A host of local, state, and federal policies have been enacted to spur heat pump adoption. Now, advocates are assessing how to keep things going under Trump 2.0.

Heat pumps are the single biggest tool for U.S. households to cut carbon emissions and curb unhealthy air pollution. They’re also far more efficient than the fossil-fueled or electric resistance heating appliances found in most homes, meaning most households can save on utility bills by purchasing one.

But making it as cheap and simple as possible for households to replace their fossil-fueled boilers, furnaces, and water heaters with electric heat pumps involves a lot of hard work — and not a little bit of extra money. Heat pumps, which are reversible air conditioners, can come with significant up-front costs.

Over the past four years, numerous local, state, and federal policies have been signed into law to lower heat pump costs and spur adoption of the appliances. Now, advocates are assessing how to keep that momentum going under an incoming Trump administration and a Republican-controlled Congress likely to reverse or at least water down federal support.

That’s not an ideal political turn for a technology that faces an uphill climb, even with its many benefits and the recent policy support.

Fewer than one in five U.S. households have heat pumps today. Far more must install them to eliminate the roughly 10 percent of U.S. carbon emissions that come from burning fossil fuels in homes. To also replace the inefficient electric resistance heaters that tax the power grid and cost consumers, every U.S. household with heating would need to get a heat pump.

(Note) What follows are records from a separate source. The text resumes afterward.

(** X5. When the bonds of every current frame join atoms of that frame, the
    bonds of the output frame join atoms of the output frame: the translation
    keeps every bond inside the atoms of its own input. *)
Theorem build_output_bonds_in_range (frames : list Frame)
  (Hrange : Forall Merge.bonds_in_range frames)
  (Hint : (Z.of_nat (Merge.total_size frames) < 2 ^ 31)%Z) :
  Merge.bonds_in_range (Merge.build_output frames)
  /\ List.length (bonds (Merge.build_output frames))
     = list_sum (map (fun frame => List.length (bonds frame)) frames).
Proof.
  split.
  - intros bond I. rewrite build_output_size.
    rewrite (build_output_bonds frames Hrange Hint) in I.
    unfold Merge.translated_bonds in I. apply in_concat in I.
    destruct I as (l & Hl & I). apply in_map_iff in Hl.
    destruct Hl as ([start frame] & <- & Hp). simpl in I.
    apply in_map_iff in I. destruct I as (b0 & <- & Ib).
    pose proof (in_offsets frames 0 start frame Hp) as [_ Ho].
    apply in_combine_r in Hp. rewrite Forall_forall in Hrange.
    destruct (Hrange frame Hp b0 Ib) as [H1 H2].
    unfold Merge.translate. simpl. lia.
  - rewrite (build_output_bonds frames Hrange Hint).
    unfold Merge.translated_bonds. generalize 0 at 1.
    clear. induction frames as [|f frames IH]; intros n; simpl; [reflexivity|].
    now rewrite length_app, length_map, IH.
Qed.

Heat pumps have outsold fossil-gas furnaces for the past two years, but adoption is still not growing anywhere near fast enough. Heat pump sales need to triple over the next three years to hit the Biden administration’s goal of halving U.S. carbon emissions by 2030, according to advocacy group Rewiring America.

So, where does the U.S. stand now? In a December report, the Building Decarbonization Coalition, a nonprofit that promotes heat pumps and is part of public-private partnerships in nine states, laid out how far the country has come, how much more must be done, and what the change in federal government will mean.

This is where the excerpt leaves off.